The New York Times marked Independence Day in its usual dismal fashion, with editor-novelist Kurt Andersen’s op-ed, “The Downside of Liberty,” claiming that the “libertarian coin” “minted around 1967” has made Americans shamelessly selfish. (It’s the second-most emailed Times story as of noon Thursday.)
This spring I was on a panel at the Woodstock Writers Festival. An audience member asked a question: Why had the revolution dreamed up in the late 1960s mostly been won on the social and cultural fronts — women’s rights, gay rights, black president, ecology, sex, drugs, rock ’n’ roll — but lost in the economic realm, with old-school free-market ideas gaining traction all the time?
There was a long pause. People shrugged and sighed. I had an epiphany, which I offered, bumming out everybody in the room.
What has happened politically, economically, culturally and socially since the sea change of the late ’60s isn’t contradictory or incongruous. It’s all of a piece. For hippies and bohemians as for businesspeople and investors, extreme individualism has been triumphant. Selfishness won.
Andersen strangely skips racism in his paean to the good old days:
Consider America during the two decades after World War II. Stereotypically but also in fact, the conformist pressures of bourgeois social norms were powerful. To dress or speak or live life in unorthodox, extravagantly individualist ways required real gumption. Yet just as beatniks were rare and freakish, so were proudly money-mad Ayn Randian millionaires. My conservative Republican father thought marginal income tax rates of 91 percent were unfairly high, but he and his friends never dreamed of suggesting they be reduced below, say, 50 percent. Sex outside marriage was shameful, beards and divorce were outré — but so were boasting of one’s wealth and blaming unfortunates for their hard luck. When I was growing up in Omaha, rich people who could afford to build palatial houses did not and wouldn’t dream of paying themselves 200 or 400 times what they paid their employees. Greed as well as homosexuality was a love that dared not speak its name.
But then came the late 1960s, and over the next two decades American individualism was fully unleashed. A kind of tacit grand bargain was forged between the counterculture and the establishment, between the forever-young and the moneyed.
Apparently freedom is good for young artistic lefties, but not ambitious, business-oriented righties.

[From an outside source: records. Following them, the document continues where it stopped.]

(* ===== verification/Dirs.v ===== *)
(** * Dirs: expansion of directory variables

    Models the expansion side of [crates/aros-transpiler/src/dirs.rs]: bounded
    expansion of [$(NAME)] chains against the table read from the
    configuration, with or without a file-local lookup in front, and the
    diagnosis of what could not be resolved.  Reading the configuration into
    the table is not part of this file. *)

From stdpp Require Import gmap.
From S2P Require Import Prelude Text Ordered StateRes.

Definition MAX_DEPTH : nat := 12.
Definition MAX_EXPANSION_VALUE_BYTES : Z := 4 * 1024 * 1024.
Definition MAX_EXPANSION_OUTPUT_BYTES : Z := 16 * 1024 * 1024.
Definition MAX_EXPANSION_SCANNED_BYTES : Z := 64 * 1024 * 1024.
Definition MAX_EXPANSION_WORK_UNITS : Z := 1048576.
Definition MAX_EXPANSION_LIST_ITEMS : Z := 65536.
Definition EXPANSION_RESOURCE_ERROR : list Z := rs "directory expansion exceeded its resource budget".

(** The fields of [DirVars] that expansion reads. *)
Record DirVars := mkDirs
  { resolved : gmap (list Z) (list Z);
    source_proven_resolved : gmap (list Z) (list Z);
    unproven_variables : gset (list Z);
    sticky_unproven_variables : gset (list Z);
    source_evaluation_unproven : bool;
    source_dependency_tracking_unproven : bool;
    materialized : gmap (list Z) (list Z) }.

Record ExpansionBudget := mkBudget
  { output_bytes : Z; scanned_bytes : Z; work_units : Z; list_items : Z }.
Definition budget_default : ExpansionBudget := mkBudget 0 0 0 0.

(** The reason of a [None]; the code does not distinguish the two. *)
Inductive stop := NoValue | OverBudget.

(** The state of an expansion: its budget and whatever the local lookup, an
    [Fn] with interior mutability, writes to ([G]). *)
Section expansion.
Context {G : Type}.
Abbreviation X := (SR (ExpansionBudget * G) stop).

Definition charge_output (bytes : Z) : X unit := fun '(b, g) =>
  match checked_add usize_max (output_bytes b) bytes with
  | Some total => if MAX_EXPANSION_OUTPUT_BYTES <? total then (Err OverBudget, (b, g))
                  else (Ok tt, (mkBudget total (scanned_bytes b) (work_units b) (list_items b), g))
  | None => (Err OverBudget, (b, g))
  end.
Definition charge_scan (bytes : Z) : X unit := fun '(b, g) =>
  match checked_add usize_max (scanned_bytes b) bytes with
  | Some total => if MAX_EXPANSION_SCANNED_BYTES <? total then (Err OverBudget, (b, g))
                  else (Ok tt, (mkBudget (output_bytes b) total (work_units b) (list_items b), g))
  | None => (Err OverBudget, (b, g))
  end.
Definition charge_work (units : Z) : X unit := fun '(b, g) =>
  match checked_add usize_max (work_units b) units with
  | Some total => if MAX_EXPANSION_WORK_UNITS <? total then (Err OverBudget, (b, g))
                  else (Ok tt, (mkBudget (output_bytes b) (scanned_bytes b) total (list_items b), g))
  | None => (Err OverBudget, (b, g))
  end.
Definition charge_item : X unit := fun '(b, g) =>
  if MAX_EXPANSION_LIST_ITEMS <=? list_items b then (Err OverBudget, (b, g))
  else (Ok tt, (mkBudget (output_bytes b) (scanned_bytes b) (work_units b) (list_items b + 1), g)).

(** [if size > MAX_EXPANSION_VALUE_BYTES { return None; }] *)
Definition check_value (size : Z) : X unit :=
  lift (refuse (MAX_EXPANSION_VALUE_BYTES <? size) OverBudget).

Definition append_expansion (output text : list Z) : X (list Z) :=
  next_len ← lift (ok_or (checked_add usize_max (str_len output) (str_len text)) OverBudget);
  _ ← check_value next_len;
  _ ← charge_output (str_len text);
  mret (output ++ text).

(** The text before the first [$(], and the text after it. *)
Fixpoint find_open (text : list Z) : option (list Z * list Z) :=
  match text with
  | c :: ((d :: rest) as tail) =>
    if (c =? 36) && (d =? 40) then Some ([], rest) else prod_map (cons c) id <$> find_open tail
  | _ => None
  end.

(** A nested reference or a function call is not a plain variable. *)
Definition not_plain (name : list Z) : bool := contains_char 36 name || contains_char 32 name.

(** The scan both expansions share: literal segments are copied, the name of
    each reference is expanded by [expand_name].  [fuel] counts references. *)
Fixpoint expand_segments (fuel : nat) (expand_name : list Z -> X (list Z)) (out raw : list Z) : X (list Z) :=
  match fuel with
  | O => lift Stuck
  | S fuel =>
    match find_open raw with
    | None => append_expansion out raw
    | Some (segment, rest) =>
      out ← append_expansion out segment;
      '(name, rest) ← lift (ok_or (split_once 41 rest) NoValue);
      _ ← lift (refuse (not_plain name) NoValue);
      _ ← charge_work 1;
      expanded ← expand_name name;
      out ← append_expansion out expanded;
      expand_segments fuel expand_name out rest
    end
  end.

(** The guards every level of an expansion starts with. *)
Definition enter_level (raw : list Z) : X unit :=
  _ ← check_value (str_len raw); _ ← charge_scan (str_len raw); charge_work 1.

Section table.
Context (d : DirVars).

Fixpoint expand_depth (depth : nat) (require_source_proven : bool) (raw : list Z) : X (list Z) :=
  _ ← lift (refuse (require_source_proven
              && (source_evaluation_unproven d || source_dependency_tracking_unproven d)) NoValue);
  match depth with
  | O => lift (Err NoValue)
  | S depth =>
    _ ← enter_level raw;
    expand_segments (S (length raw)) (fun name =>
      _ ← lift (refuse (require_source_proven
                  && (bool_decide (name ∈ unproven_variables d)
                      || bool_decide (name ∈ sticky_unproven_variables d))) NoValue);
      value ← lift (ok_or ((if require_source_proven then source_proven_resolved d else resolved d) !! name) NoValue);
      expand_depth depth require_source_proven value) [] raw
  end.

(** [local] is called with the state it may write. *)
Context (local : list Z -> G -> option (list Z) * G).
Definition call_local (name : list Z) : X (option (list Z)) := fun '(b, g) =>
  let '(v, g) := local name g in (Ok v, (b, g)).

Fixpoint expand_with_depth (depth : nat) (raw : list Z) : X (list Z) :=
  match depth with
  | O => lift (Err NoValue)
  | S depth =>
    _ ← enter_level raw;
    expand_segments (S (length raw)) (fun name =>
      found ← call_local name;
      match found with
      | Some value => _ ← check_value (str_len value); _ ← charge_output (str_len value);
                      expand_with_depth depth value
      | None => value ← lift (ok_or (resolved d !! name) NoValue); expand_with_depth depth value
      end) [] raw
  end.

Definition push_diagnostic_value (queue : list (list Z)) (value : list Z) (already_charged : bool)
  : X (list (list Z)) :=
  _ ← check_value (str_len value);
  _ ← charge_item;
  _ ← (if negb already_charged then charge_output (str_len value) else mret tt);
  mret (queue ++ [value]).

(** A [BTreeSet] of names: its elements in order. *)
Abbreviation name_set := (list (list Z * unit)).

(** The references of one text: their values join the queue, or their names the
    missing ones. *)
Definition missing_reference (st : list (list Z) * name_set) (name : list Z) : X (list (list Z) * name_set) :=
  let '(queue, missing) := st in
  if not_plain name then mret st
  else
    _ ← charge_work 1;
    found ← call_local name;
    match (match found with Some v => Some v | None => resolved d !! name end) with
    | Some value =>
      _ ← check_value (str_len value);
      _ ← charge_output (str_len value);
      queue ← push_diagnostic_value queue value true;
      mret (queue, missing)
    | None =>
      if bool_decide (is_Some (bt_get name missing)) then mret st
      else _ ← charge_item; _ ← charge_output (str_len name); mret (queue, bt_put str_ltb name tt missing)
    end.

Fixpoint missing_scan (fuel : nat) (st : list (list Z) * name_set) (text : list Z) : X (list (list Z) * name_set) :=
  match fuel with
  | O => lift Stuck
  | S fuel =>
    match find_open text with
    | None => mret st
    | Some (_, rest) =>
      match split_once 41 rest with
      | None => mret st
      | Some (name, rest) => st ← missing_reference st name; missing_scan fuel st rest
      end
    end
  end.

(** [while let Some(text) = queue.pop_back()]: every round charges a unit of
    work, so the budget bounds the rounds. *)
Fixpoint missing_loop (fuel : nat) (st : list (list Z) * name_set) : X name_set :=
  match fuel with
  | O => lift Stuck
  | S fuel =>
    match last st.1 with
    | None => mret st.2
    | Some text =>
      _ ← enter_level text;
      st ← missing_scan (S (length text)) (removelast st.1, st.2) text;
      missing_loop fuel st
    end
  end.

Definition missing_in_with (raw : list Z) : X (list (list Z)) :=
  _ ← check_value (str_len raw);
  _ ← charge_item;
  _ ← charge_output (str_len raw);
  missing ← missing_loop (Z.to_nat MAX_EXPANSION_WORK_UNITS + 2) ([raw], []);
  mret (map fst missing).

Definition not_plain_suffix : list Z := rs " (not a plain variable reference)".

(** [expand_with]: the value, or the names that stand in its way. *)
Definition expand_with (raw : list Z) (g : G) : res unit (list Z + list (list Z)) * G :=
  let over := Ok (inr [EXPANSION_RESOURCE_ERROR]) in
  let '(r, st) := expand_with_depth MAX_DEPTH raw (budget_default, g) in
  match r with
  | Ok value => (Ok (inl value), st.2)
  | Stuck => (Stuck, st.2)
  | Err _ =>
    let '(r, st) := missing_in_with raw st in
    match r with
    | Stuck => (Stuck, st.2)
    | Err _ => (over, st.2)
    | Ok [] =>
      let message := raw ++ not_plain_suffix in
      match (_ ← check_value (str_len raw); _ ← charge_item; _ ← check_value (str_len message);
             charge_output (str_len message)) st with
      | (Ok _, st) => (Ok (inr [message]), st.2)
      | (_, st) => (over, st.2)
      end
    | Ok missing => (Ok (inr missing), st.2)
    end
  end.
End table.
End expansion.
Definition last_component (word : list Z) : list Z :=
  match rsplit_once 47 word with Some (_, tail) => tail | None => word end.
Definition nonempty (w : list Z) : option (list Z) := if eqb_list w [] then None else Some w.
Definition notdir (word : list Z) : option (list Z) := nonempty (last_component word).
Definition directory_part (word : list Z) : list Z :=
  match rsplit_once 47 word with Some (head, _) => head ++ [47] | None => rs "./" end.
Definition basename (word : list Z) : option (list Z) :=
  let component := last_component word in
  nonempty (match rsplit_once 46 component with
            | None => word
            | Some (stem, _) => take (length word - length component + length stem) word
            end).
Definition suffix (word : list Z) : option (list Z) :=
  (fun x => 46 :: x.2) <$> rsplit_once 46 (last_component word).

Definition parse_word_index (function value raw_args : list Z) : res MakeExprError Z :=
  ok_or (index ← parse_uint 10 usize_max (trim value); if 0 <? index then Some index else None)
    (InvalidSyntax (bounded_preview raw_args) (WordIndex function value)).

Definition deferred_references : list (list Z) :=
  [rs "AROS_SOURCE_DIR"; rs "CMAKE_BINARY_DIR"; rs "AROS_BUILD_DIR"; rs "AROS_SYS_DIR"; rs "AROS_BOOT_DIR";
   rs "AROS_BOOT_ARCH_DIR"; rs "AROS_PORTS_DIR"; rs "AROS_PORTS_SOURCE_DIR"; rs "AROS_TARGET_CPU";
   rs "AROS_TARGET_CPU32"; rs "AROS_TARGET_PLATFORM"; rs "AROS_TARGET_LEGACY_PLATFORM"; rs "AROS_TARGET_FAMILY";
   rs "AROS_TARGET_VARIANT"; rs "AROS_TARGET_ICONSET"; rs "AROS_BUILD_DATE_DMY"; rs "AROS_BUILD_DATE_ISO"].
Definition is_deferred_cmake_reference (name : list Z) : bool := bool_decide (name ∈ deferred_references).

Going forward, the youthful masses of every age would be permitted as never before to indulge their self-expressive and hedonistic impulses. But capitalists in return would be unshackled as well, free to indulge their own animal spirits with fewer and fewer fetters in the forms of regulation, taxes or social opprobrium.
….
People on the political right have blamed the late ’60s for what they loathe about contemporary life — anything-goes sexuality, cultural coarseness, multiculturalism. And people on the left buy into that, seeing only the ’60s legacies of freedom that they define as progress. But what the left and right respectively love and hate are mostly flip sides of the same libertarian coin minted around 1967. Thanks to the ’60s, we are all shamelessly selfish.